ALGER AMERICAN SMALL CAPITALIZATION PORTFOLIO

     The Alger American Small Capitalization Portfolio seeks long-term capital
appreciation. It focuses on small, fast-growing companies that offer innovative
products, services or technologies to a rapidly expanding marketplace. Under
normal circumstances, the portfolio invests primarily in the equity securities
of small capitalization companies.

AMERICAN CENTURY VARIABLE PORTFOLIOS, INC.

     American Century Variable Portfolios, Inc. is a mutual fund with multiple
portfolios. The fund's investment adviser is American Century Investment
Management, Inc. The following portfolios are available under the contract:

VP INCOME & GROWTH FUND

     The VP Income & Growth Fund seeks dividend growth, current income and
capital appreciation by investing in common stocks. The fund's investment
strategy utilizes quantitative management techniques in a two-step process that
draws heavily on computer technology.

VP INTERNATIONAL FUND

     The VP International Fund seeks capital growth. The fund managers use a
growth investment strategy developed by American Century to invest in stocks of
companies that they believe will increase in value over time. This strategy
looks for companies with earnings and revenue growth. Interna-tional investment
involves special risk considera- tions. These include economic and political
conditions, expected inflation rates and currency fluctuations.

VP VALUE FUND

     The VP Value Fund seeks long-term capital growth. Income is a secondary
objective. In selecting stocks for the VP Value Fund, the fund managers look for
stocks of medium to large companies that they believe are undervalued at the
time of purchase.

BERGER INSTITUTIONAL PRODUCTS TRUST

     Berger Institutional Products Trust is a mutual fund with multiple
portfolios. Berger LLC (formerly, Berger Associates, Inc.) is the investment
advisor for the Berger IPT--Growth Fund, the Berger IPT--Growth and Income Fund,
the Berger IPT--Small Company Growth Fund and the Berger IPT--New Generation
Fund. BBOI Worldwide LLC, a joint venture between Berger LLC and Bank of Ireland
Asset Management (U.S.) Limited (BIAM), is the investment advisor for the
Berger/BIAM IPT--International Fund. BBOI Worldwide LLC has delegated daily
management of the Fund to BIAM. Berger LLC and BIAM have entered into an
agreement to dissolve BBOI Worldwide LLC. The dissolution of BBOI Worldwide LLC
will have no effect on the investment advisory services provided to the Fund.
Contingent upon shareholder approval, when BBOI Worldwide LLC is dissolved,
Berger LLC will become the Fund's advisor and BIAM will continue to be
responsible for day-to-day management of the Fund's portfolio as sub-advisor. If
approved by shareholders, these advisory changes are expected to take place in
the first half of this year. The following portfolios are available under the
contract:

BERGER IPT--GROWTH FUND
(FORMERLY, BERGER IPT-100 FUND)

     The Berger IPT-Growth Fund aims for long-term capital appreciation. In
pursuing that goal, the fund primarily invests in the common stocks of
established companies with the potential for strong earnings growth.

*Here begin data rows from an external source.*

(* ===== verification/Community.v ===== *)
(** * Community: the forum's post list

    src/src/pages/Community.tsx.  The category comes from the url's
    [?category=] (line 34, ['all'] without one); [fetchPosts] (lines
    41-92) asks the [posts] table for its rows newest first, narrowed to
    the category unless it is ['all'], then completes each post with its
    number of comments and its author's [full_name] read by
    [maybeSingle()]; the list is replaced only when the query answers data
    (line 62).  [canPost] (line 35) is the [canSell] expression of
    Accounts.v.  The page links to [/community/new], to each post's
    [/community/:id] and, for a user who cannot post, to [/pricing].

    A category outside the [post_category] enum makes PostgREST refuse
    the query, so [data] is [null]: [fetchPosts] answers [None] then.
    [on_category] is one fetch run to its end; [community_step]
    ([async_step] of Prelude.v) lets the url change while fetches are in
    flight and their answers arrive in any order, which is how the page
    can end up showing a category other than the selected one. *)

From stdpp Require Import sorting.
From S2P Require Import Prelude Accounts Navigation Layout.

Local Open Scope string_scope.
Local Open Scope list_scope.

(** The [post_category] enum (types.ts). *)
Inductive post_category := market_insights | reference_guides | authentication.

#[export] Instance post_category_eq_dec : EqDecision post_category.
Proof. solve_decision. Defined.

Definition category_str (c : post_category) : string :=
  match c with
  | market_insights => "market_insights"
  | reference_guides => "reference_guides"
  | authentication => "authentication"
  end.

Definition category_of_string (s : string) : option post_category :=
  if decide (s = "market_insights") then Some market_insights
  else if decide (s = "reference_guides") then Some reference_guides
  else if decide (s = "authentication") then Some authentication
  else None.

(** [categoryLabels] (lines 22-26), in the order of [Object.entries]. *)
Definition categoryLabels : list (post_category * string) :=
  [(market_insights, "Market Insights"); (reference_guides, "Reference Guides");
   (authentication, "Authentication")].

(** [categoryLabels[post.category]]. *)
Definition categoryLabel (c : post_category) : string :=
  default "" (snd <$> head (filter (fun kv => kv.1 = c) categoryLabels)).

(** A [posts] row, the columns the page selects (lines 46-52). *)
Record PostRow := mkPostRow {
  pr_id : string;
  pr_title : string;
  pr_content : string;
  pr_category : post_category;
  pr_created_at : Z;
  pr_author_id : string
}.

Record CommunityDb := mkCommunityDb {
  cm_posts : list PostRow;
  cm_comments : list string;                 (* the post_id of each comment *)
  cm_profiles : list (string * option string) (* user_id, full_name *)
}.

(** The page's [Post] (lines 10-20); [profiles] is [null] when
    [maybeSingle()] finds no row or fails on several. *)
Record Post := mkPost {
  po_id : string;
  po_title : string;
  po_content : string;
  po_category : post_category;
  po_created_at : Z;
  po_profiles : option (option string);
  po_comment_count : nat
}.

(** [searchParams.get('category') || 'all']. *)
Definition selectedCategory (search : option string) : string :=
  match query_get "category" search with Some "" | None => "all" | Some c => c end.

(** [canPost] (line 35). *)
Definition canPost (role : option app_role) : bool := canSell role.

(** [.order('created_at', { ascending: false })]. *)
Definition post_le (a b : PostRow) : bool := Z.leb (pr_created_at b) (pr_created_at a).

(** The [map] of lines 64-88: the comment count ([count || 0]) and the
    author's profile. *)
Definition enrich_post (db : CommunityDb) (r : PostRow) : Post :=
  mkPost (pr_id r) (pr_title r) (pr_content r) (pr_category r) (pr_created_at r)
    (snd <$> maybe_single (filter (fun p => p.1 = pr_author_id r) (cm_profiles db)))
    (length (filter (fun pid => pid = pr_id r) (cm_comments db))).

(** The query of lines 44-60 and the completion of lines 64-88; [None]
    is [data] being [null]. *)
Definition fetchPosts (db : CommunityDb) (selected : string) : option (list Post) :=
  if decide (selected = "all") then Some (enrich_post db <$> isort post_le (cm_posts db))
  else match category_of_string selected with
       | Some c => Some (enrich_post db <$>
                          isort post_le (filter (fun r => pr_category r = c) (cm_posts db)))
       | None => None
       end.

Record CommunityPage := mkCommunityPage { cp_posts : list Post; cp_loading : bool }.

Definition initial_community : CommunityPage := mkCommunityPage [] true.

(** [fetchPosts]'s state updates: [setLoading(true)], then
    [if (data) setPosts(...)] and [setLoading(false)]. *)
Definition fetch_start (p : CommunityPage) : CommunityPage := mkCommunityPage (cp_posts p) true.

Definition fetch_finish (answer : option (list Post)) (p : CommunityPage) : CommunityPage :=
  mkCommunityPage (default (cp_posts p) answer) false.

(** The effect of lines 37-39: a fetch for each category the url selects. *)
Definition on_category (db : CommunityDb) (search : option string) (p : CommunityPage)
    : CommunityPage :=
  fetch_finish (fetchPosts db (selectedCategory search)) (fetch_start p).

(** A post's card (lines 159-192). *)
Record PostCard := mkPostCard {
  pc_link : string;
  pc_label : string;
  pc_author : string;
  pc_title : string;
  pc_comments : nat
}.

Definition post_card (p : Post) : PostCard :=
  mkPostCard ("/community/" +:+ po_id p) (categoryLabel (po_category p))
    (match po_profiles p with Some (Some n) => if decide (n = "") then "Anonymous" else n
                             | _ => "Anonymous" end)
    (po_title p) (po_comment_count p).

(** What the post area shows (lines 138-195). *)
Inductive PostsView :=
| PostsSkeleton
| NoPosts (first_post_link : bool)
| PostCards (cards : list PostCard).

Definition posts_view (role : option app_role) (p : CommunityPage) : PostsView :=
  if cp_loading p then PostsSkeleton else
  match cp_posts p with
  | [] => NoPosts (canPost role)
  | ps => PostCards (post_card <$> ps)
  end.

(** The page's links in document order: New Post (lines 106-113), the
    first post's link or the cards (148-195), the call to action (198-210). *)
Definition community_links (role : option app_role) (p : CommunityPage) : list string :=
  (if canPost role then ["/community/new"] else []) ++
  match posts_view role p with
  | NoPosts true => ["/community/new"]
  | PostCards cs => pc_link <$> cs
  | _ => []
  end ++
  (if canPost role then [] else ["/pricing"]).

(** The category buttons (lines 117-135): the key each selects and
    whether it is highlighted. *)
Definition category_buttons (selected : string) : list (string * bool) :=
  ("all", bool_decide (selected = "all")) ::
  ((fun kv => (category_str kv.1, bool_decide (selected = category_str kv.1))) <$> categoryLabels).

(** ** Fetches in flight

    [fetchPosts] is an [async] function started by the effect of lines
    37-39 each time the selected category changes; nothing cancels a
    fetch that is still running, and the answers can arrive in any order.
    This is the pattern [async_step] of Prelude.v, with the url's query as
    the query, [selectedCategory] as the effect's dependency, [setLoading(true)]
    (line 42) before the [await] and the state updates of lines 62-90
    after it. *)
Definition community_step (db : CommunityDb) :=
  async_step selectedCategory (fetchPosts db) (fun _ => fetch_start) fetch_finish.

(** The page as it mounts: the effect's first run. *)
Definition community_init (search : option string) : AsyncConf :=
  async_init selectedCategory search initial_community.

(** ** Example data for the witnesses *)

Definition ex_post (id : string) (c : post_category) (t : Z) : PostRow :=
  mkPostRow id ("Post " +:+ id) "" c t "u1".

Definition ex_community_db : CommunityDb :=
  mkCommunityDb [ex_post "p1" market_insights 1; ex_post "p2" authentication 2;
                 ex_post "p3" market_insights 3] ["p1"; "p1"; "p3"] [("u1", Some "Ada")].

(** ** Lemmas *)

Lemma post_le_total a b : post_le a b = false -> post_le b a = true.
Proof. unfold post_le. rewrite Z.leb_gt, Z.leb_le. lia. Qed.

Lemma fetchPosts_category db c :
  fetchPosts db (category_str c) =
    Some (enrich_post db <$> isort post_le (filter (fun r => pr_category r = c) (cm_posts db))).
Proof. unfold fetchPosts. rewrite decide_False by (destruct c; discriminate). destruct c; reflexivity. Qed.

(** The url of a category link selects that category. *)
Lemma selectedCategory_link c :
  selectedCategory (query_of ("/community?category=" +:+ category_str c)) = category_str c.
Proof. destruct c; vm_compute; reflexivity. Qed.

(** A post's page has no route. *)
Lemma community_post_link_dead id :
  url_plain id = true -> dead_link ("/community/" +:+ id) = true.
Proof.
  intros (Hne & H47 & H63 & _)%url_plain_spec. unfold dead_link, path_of.
  rewrite split_first_none by (rewrite has_char_app; exact H63).
  unfold route_of, segments. simpl.
  change ("" +:+ id) with id. rewrite (str_split_nosep slash id H47).
  rewrite filter_cons_True by done. reflexivity.
Qed.

(** ** Properties *)

(** Every link of the community page but [/pricing] leads to
    NotFound: the New Post and Be the First to Post buttons go to
    [/community/new] and each post's card to [/community/<id>], and App.tsx
    routes neither; so no post can be written or read. *)
Theorem community_links_dead role p t :
  Forall (fun po => url_plain (po_id po) = true) (cp_posts p) ->
  t ∈ community_links role p -> dead_link t = true <-> t <> "/pricing".
Proof.
  intros Hids. unfold community_links, posts_view.
  assert (dead_link "/community/new" = true /\ "/community/new" <> "/pricing") as Hnew
    by (split; [vm_compute; reflexivity | discriminate]).
  assert (Hpricing : dead_link "/pricing" = false) by (vm_compute; reflexivity).
  rewrite !elem_of_app. intros [Ht | [Ht | Ht]].
  - destruct (canPost role); [apply list_elem_of_singleton in Ht as ->|set_solver]. naive_solver.
  - destruct (cp_loading p); [set_solver|]. destruct (cp_posts p) as [|po ps] eqn:Hps.
    + destruct (canPost role); [apply list_elem_of_singleton in Ht as ->|set_solver]. naive_solver.
    + rewrite <- Hps in *. apply list_elem_of_fmap in Ht as (cd & -> & Hcd).
      apply list_elem_of_fmap in Hcd as (po' & -> & Hpo'). simpl.
      rewrite community_post_link_dead by (exact (proj1 (Forall_forall _ _) Hids po' Hpo')).
      split; [intros _; discriminate | done].
  - destruct (canPost role); [set_solver|]. apply list_elem_of_singleton in Ht as ->.
    rewrite Hpricing. naive_solver.
Qed.

(** Following a category link (the footer's Market Insights and
    Reference Guides, or a category button) shows exactly the posts of
    that category, each with its comments counted and its author looked
    up, newest first. *)
Theorem community_category_shows db c p :
  let p' := on_category db (query_of ("/community?category=" +:+ category_str c)) p in
  cp_loading p' = false /\
  (forall po, po ∈ cp_posts p' <->
     exists r, r ∈ cm_posts db /\ pr_category r = c /\ po = enrich_post db r) /\
  Sorted (fun a b => (po_created_at b <= po_created_at a)%Z) (cp_posts p').
Proof.
  unfold on_category. rewrite selectedCategory_link, fetchPosts_category. simpl.
  split; [done|]. split.
  - intros po. rewrite list_elem_of_fmap. setoid_rewrite <- isort_perm.
    setoid_rewrite list_elem_of_filter. naive_solver.
  - apply (Sorted_fmap _ (fun a b => post_le a b = true)); [|apply isort_sorted, post_le_total].
    intros a b Hab. apply Z.leb_le in Hab. exact Hab.
Qed.

(** A url whose category is not in the enum makes the query fail: the
    page keeps the posts it showed before, under buttons none of which is
    highlighted. *)
Theorem community_bad_category_stale db p k :
  k <> "" -> k <> "all" -> category_of_string k = None -> has_char 38 k = false ->
  let sel := selectedCategory (Some ("category" +:+ String eq_sign k)) in
  cp_posts (on_category db (Some ("category" +:+ String eq_sign k)) p) = cp_posts p /\
  Forall (fun b => b.2 = false) (category_buttons sel).
Proof.
  intros Hne Hall Hcat Hamp sel.
  assert (sel = k) as Hsel.
  { unfold sel, selectedCategory. rewrite query_get_last by done.
    rewrite decide_True by done. destruct k; [done|]. reflexivity. }
  unfold on_category, fetchPosts. fold sel. rewrite Hsel, decide_False, Hcat by done.
  split; [done|]. repeat constructor; simpl; apply bool_decide_eq_false_2; [done|..];
    intros ->; discriminate Hcat.
Qed.

(** C35: switching categories quickly can leave the page showing the wrong
    category: when the fetch of an earlier category answers after the
    fetch of the selected one, its posts replace the selected category's
    and the loading indicator is off, so a post of [c1] is listed while the
    url and the buttons select [c2]. *)
Theorem community_category_race db c1 c2 r :
  r ∈ cm_posts db -> pr_category r = c1 -> c1 <> c2 ->
  exists cf, star (community_step db) (community_init None) cf /\
    selectedCategory (ac_query cf) = category_str c2 /\ cp_loading (ac_page cf) = false /\
    ac_pending cf = [] /\ enrich_post db r ∈ cp_posts (ac_page cf).
Proof.
  intros Hr Hc Hne.
  set (q1 := query_of ("/community?category=" +:+ category_str c1)).
  set (q2 := query_of ("/community?category=" +:+ category_str c2)).
  assert (Hinj : category_str c1 <> category_str c2) by (destruct c1, c2; done).
  eexists. split.
  - apply (async_late_answer _ _ _ _ None q1 q2 initial_community).
    + unfold q1. rewrite selectedCategory_link. destruct c1; discriminate.
    + unfold q1, q2. rewrite !selectedCategory_link. exact (not_eq_sym Hinj).
  - simpl. split; [apply selectedCategory_link|]. split; [reflexivity|]. split; [reflexivity|].
    unfold q1. rewrite selectedCategory_link, fetchPosts_category. simpl.
    apply list_elem_of_fmap. exists r. split; [done|].
    rewrite <- isort_perm. apply list_elem_of_filter. done.
Qed.

(** ** Witnesses *)

Lemma community_links_dead_witness :
  dead_link "/community/p3" = true.
Proof.
  apply (proj2 (community_links_dead None (on_category ex_community_db None initial_community)
                  "/community/p3" ltac:(apply (bool_decide_unpack _); vm_compute; reflexivity)
                  ltac:(apply (bool_decide_unpack _); vm_compute; reflexivity))).
  discriminate.
Defined.

Lemma community_bad_category_stale_witness :
  cp_posts (on_category ex_community_db (Some ("category" +:+ String eq_sign "news"))
              (on_category ex_community_db None initial_community)) =
  cp_posts (on_category ex_community_db None initial_community).
Proof.
  apply (community_bad_category_stale ex_community_db (on_category ex_community_db None initial_community)
           "news"); reflexivity || discriminate.
Defined.

Lemma community_category_race_witness :
  exists cf, star (community_step ex_community_db) (community_init None) cf /\
    selectedCategory (ac_query cf) = "authentication" /\
    enrich_post ex_community_db (ex_post "p1" market_insights 1) ∈ cp_posts (ac_page cf).
Proof.
  destruct (community_category_race ex_community_db market_insights authentication
              (ex_post "p1" market_insights 1)) as (cf & Hs & Hsel & _ & _ & Hin);
    [apply elem_of_cons; left; reflexivity | reflexivity | discriminate |].
  exists cf. split; [exact Hs | split; [exact Hsel | exact Hin]].
Defined.
(* ===== verification/Journey.v ===== *)
(** * Journey: a sale through the pages and the functions, end to end

    The components share the [listings] table: CreateListing.tsx inserts
    a row (Listings.v), AdminListings.tsx approves it (Moderation.v),
    Browse.tsx shows it (Browse.v) and create-checkout sells it
    (Checkout.v).  This file composes the four models over one table and
    proves that the path the spec describes goes through: a seller's
    valid submission reaches the admin's pending queue with the approve
    button enabled, approving it puts it on the browse grid, and a signed-in
    buyer's checkout for it gets a Stripe session. *)

From S2P Require Import Prelude Accounts Fees Listings Moderation Checkout Browse.

Local Open Scope string_scope.
Local Open Scope list_scope.

(** The table after a submission and an approval. *)
Definition after_approval (role : option app_role) (seller : string) (cy : Z) (d : ListingFormData)
    (photos : Photos) (fid now : string) (db : ListingDb) : gmap string Listing :=
  (handleApprove fid now
     (db_listings (submitListing role (Some seller) cy d photos fid true (fun _ => true) db).1)
     (fetchListings
        (db_listings (submitListing role (Some seller) cy d photos fid true (fun _ => true) db).1)
        pending_queue)).1.

(** ** Properties *)

(** C17: the path of a sale goes through.  A seller's valid submission with
    its photos is in the admin's pending queue with the approve button
    enabled; after the approval the listing is [approved] with its
    approval time, it is on the browse grid as first opened, and a
    signed-in buyer other than the seller who asks create-checkout for it
    gets a session for this listing and this buyer, answered with 200. *)
Theorem sale_journey `{CommissionSource} mk role seller cy d photos fid now db
    created brands roles env req auth u buyer email :
  canSell role = true -> listingSchema_ok cy d = true ->
  validatePhotos (fd_has_box d) (fd_has_papers d) photos = Ok tt ->
  db_listings db !! fid = None ->
  req_method req <> "OPTIONS" -> is_Some (truthy (env_stripe_key env)) ->
  truthy (req_authorization req) = Some auth -> env_get_user env (bearer_token auth) = Ok u ->
  user_with_email u = Some (buyer, email) ->
  req_listing_id req = Some fid -> fid <> "" -> seller <> au_id buyer ->
  let db1 := (submitListing role (Some seller) cy d photos fid true (fun _ => true) db).1 in
  let tbl := after_approval role seller cy d photos fid now db in
  let l := approve_row now (new_listing fid seller d) in
  actions_enabled brands (fetchListings (db_listings db1) pending_queue) fid = true /\
  tbl !! fid = Some l /\ l_status l = approved /\ l_approved_at l = Some now /\
  enrich (mkBrowseDb tbl created brands roles) l
    ∈ displayed (mkBrowseDb tbl created brands roles) initial_filters /\
  exists sp, checkout_session env (mkCheckoutDb tbl brands) req = Ok sp /\
    sp_meta_listing_id sp = fid /\ sp_meta_buyer_id sp = au_id buyer /\
    resp_status (create_checkout mk env (mkCheckoutDb tbl brands) req) = 200%Z.
Proof.
  intros Hsell Hschema Hval Hfresh Hm Hkey Hauth Hu Hbuyer Hreq Hne Hself db1 tbl l.
  destruct (submitListing_inserts role seller cy d photos fid (fun _ => true) db
              Hsell Hschema Hval Hfresh) as [Hl1 _].
  assert (Htbl : tbl !! fid = Some l).
  { unfold tbl, after_approval. simpl. rewrite Hl1, lookup_alter_eq, lookup_insert_eq. done. }
  split; [|split; [exact Htbl | split; [done | split; [done | split]]]].
  - unfold actions_enabled. apply andb_true_intro. split; [|by apply bool_decide_eq_true_2].
    apply existsb_exists. exists (new_listing fid seller d). split.
    + apply list_elem_of_In, list_elem_of_filter. split; [apply search_matches_empty|].
      apply fetchListings_elem with fid; [|done].
      fold db1. unfold db1. rewrite Hl1. by rewrite lookup_insert_eq.
    + by apply bool_decide_eq_true_2.
  - apply (browse_shows_row _ _ fid); [exact Htbl | | done].
    split; [done | split; exact I].
  - destruct (checkout_session_ok mk env (mkCheckoutDb tbl brands) req buyer email l Hm)
      as (sp & Hsp & Hst & Hid & Hb); [| exact Hself |].
    + split; [exact Hkey|]. split; [exists auth, u; auto|].
      exists fid. split; [rewrite Hreq; simpl; by rewrite decide_False|].
      unfold approved_listing. simpl. rewrite Htbl. by rewrite decide_True.
    + exists sp. auto.
Qed.

(** ** Witnesses *)

Lemma sale_journey_witness :
  exists sp, @checkout_session ex_source ex_env
    (mkCheckoutDb (after_approval (Some individual_seller) "seller" 2026 ex_form ex_photos "L1"
                     "2026-11-09" ex_empty_db) ∅)
    (ex_req "tok-buyer" "L1") = Ok sp /\ sp_meta_listing_id sp = "L1".
Proof.
  destruct (@sale_journey ex_source ex_mk (Some individual_seller) "seller" 2026 ex_form ex_photos
              "L1" "2026-11-09" ex_empty_db ∅ ∅ [] ex_env (ex_req "tok-buyer" "L1")
              ("Bearer " +:+ "tok-buyer") (Some ex_buyer) ex_buyer "buyer@example.com")
    as (_ & _ & _ & _ & _ & sp & Hsp & Hid & _); try reflexivity; try discriminate.
  - eexists. reflexivity.
  - exists sp. split; [exact Hsp | exact Hid].
Defined.
(** * Galaxy generator (src/script.js): a shallow embedding and its properties

    The script keeps three module-level variables ([geometry], [material],
    [points]), a scene, and a mutable [parameters] object; [generateGalaxy]
    rebuilds the point cloud from the parameters and from successive calls of
    [Math.random].

    The rest of the script (the sizes and the resize listener, the camera, the
    renderer and the animation loop [tick]) is modelled as a page that reacts
    to the events of its host.

    JavaScript Numbers are kept abstract behind the interface [JSNumber], so
    that everything that only depends on the shape of the computation holds for
    any arithmetic.  Two instances are given: the real numbers (exact
    operations on Numbers and an order-keeping conversion to single precision
    for the stores, the reading in which bounds are stated) and IEEE 754
    binary64 with binary32 stores (what the engines compute). *)

From Stdlib Require Import Reals Lra Lia Floats Uint63 Ascii String ZArith.
From stdpp Require Import base list.
(** [v === s] for a string literal [s] *)
Definition is_string (s : string) (v : value) : bool :=
  match v with
  | VStr t => String.eqb t s
  | _ => false
  end.

(** [v === null || v === undefined] *)
Definition is_nullish (v : value) : bool :=
  match v with
  | VUndef | VNull => true
  | _ => false
  end.

(** defu's [isObject]: [value !== null && typeof value === "object"],
    which arrays satisfy as well. *)
Definition isObject (v : value) : bool :=
  match v with
  | VArr _ | VObj _ => true
  | _ => false
  end.

(** The index properties ["0"], ["1"], ... of an array or of a string. *)
Fixpoint indexed {A} (f : A -> value) (i : nat) (l : list A)
  : gmap string value :=
  match l with
  | [] => ∅
  | x :: l' => <[pretty i := f x]> (indexed f (S i) l')
  end.

Definition char_value (a : Ascii.ascii) : value := VStr (String a EmptyString).

(** The own enumerable properties of a value, as [{...v}] and
    [Object.assign({}, v)] copy them. *)
Definition own_properties (v : value) : gmap string value :=
  match v with
  | VObj o => o
  | VArr l => indexed id 0 l
  | VStr s => indexed char_value 0 (String.list_ascii_of_string s)
  | _ => ∅
  end.
(** * ldm/invoke/generator/diffusers_pipeline.py

    A shallow embedding of [StableDiffusionGeneratorPipeline]: the latent
    initialiser, the denoising step with classifier-free guidance, the
    generator-based run controller and the safety post-processing, together
    with the properties of the generation loop.

    - Python floats and tensor elements are an abstract scalar type with the
      operations the source applies to them ([Scalar]); the only law assumed
      is that [1.0 > 1.0] is false, so every statement holds for IEEE
      arithmetic ([Binary64]) as well as for exact rationals (the instance
      used for concrete runs).
    - torch tensors are mutable objects: they live in a heap and are passed
      by reference, so that [latents *= sigma] is visible through every
      alias.  A reference to no object cannot arise in Python; the model
      stops on one with [DanglingReference].
    - [step], [decode_to_image], [check_for_safety] and the text encoding
      run under [torch.inference_mode()]; [generate],
      [generate_from_embeddings], [prepare_latents] and
      [image_from_embeddings] do not, and their caller is taken not to.  A
      tensor object made inside that mode is an inference tensor, and torch
      refuses to update one in place outside it.
    - The registered modules of the pipeline (tokenizer, text encoder, unet,
      scheduler, vae, feature extractor, safety checker) and the library
      calls [torch.randn] and [secrets.token_urlsafe] are fields of the
      record [Pipeline], the [self] of the methods.  They are total; an
      exception raised inside one of them is outside this model.
    - Every method returns, besides its result, the calls it made into the
      collaborators, in program order.
    - Generator functions are resumptions: a computation either returns,
      raises, or yields an element together with its continuation. *)

From Stdlib Require Import ZArith QArith List String Bool Lia.
From Corelib Require Import PrimFloat.
From stdpp Require Import base option list strings.

Local Close Scope Q_scope.
Local Open Scope Z_scope.

(** ** Scalars *)

(** The float operations used by the source.  [fgtb x y] is [x > y]; the
    constants are the literals [0], [1.0], [2], [0.5] and [0.18215]. *)
Class Scalar (F : Type) := {
  fadd : F -> F -> F;
  fsub : F -> F -> F;
  fmul : F -> F -> F;
  fdiv : F -> F -> F;
  fgtb : F -> F -> bool;
  f_0 : F;
  f_1 : F;
  f_2 : F;
  f_0_5 : F;
  f_0_18215 : F;
  (** [1.0 > 1.0] is [False] *)
  fgtb_1_1 : fgtb f_1 f_1 = false
}.

(** [x.clamp(lo, hi)] on one element. *)
Definition fclamp {F} `{Scalar F} (lo hi x : F) : F :=
  if fgtb lo x then lo else if fgtb x hi then hi else x.

(** ** Tensors *)

Inductive device := Cpu | Cuda (index : nat) | Mps.
Inductive dtype := Float16 | Float32 | Float64.

#[global] Instance device_eq_dec : EqDecision device.
Proof. solve_decision. Defined.
#[global] Instance dtype_eq_dec : EqDecision dtype.
Proof. solve_decision. Defined.

(** A tensor: its [shape], where it lives, its element type, its elements
    in row-major order, and whether it is an inference tensor
    ([torch.is_inference]): one allocated under [torch.inference_mode()].
    An inference tensor cannot be updated in place outside that mode. *)
Record Tensor (F : Type) := {
  t_shape : list Z;
  t_device : device;
  t_dtype : dtype;
  t_data : list F;
  t_inference : bool
}.
Arguments Build_Tensor {F}.
Arguments t_shape {F}.
Arguments t_device {F}.
Arguments t_dtype {F}.
Arguments t_data {F}.
Arguments t_inference {F}.

(** A tensor that is not an inference tensor.  The values that the torch
    operations below compute are written this way: the flag is read on the
    objects of the heap only, the ones an in-place update can reach, and it
    is settled where an object is stored (see [call_scheduler_step]). *)
Definition mkTensor {F : Type} (shape : list Z) (dev : device) (dt : dtype)
    (data : list F) : Tensor F :=
  Build_Tensor shape dev dt data false.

BERGER IPT--GROWTH AND INCOME FUND

     The Berger IPT--Growth and Income Fund aims for capital appreciation and
has a secondary goal of investing in securities that produce current income for
the portfolio. In pursuing these goals, the fund primarily invests in the
securities of well-established, growing companies.

BERGER IPT--SMALL COMPANY GROWTH FUND

     The Berger IPT--Small Company Growth Fund aims for capital appreciation. In
pursuing that goal, the fund primarily invests in the common stocks of small
companies with the potential for rapid earnings growth.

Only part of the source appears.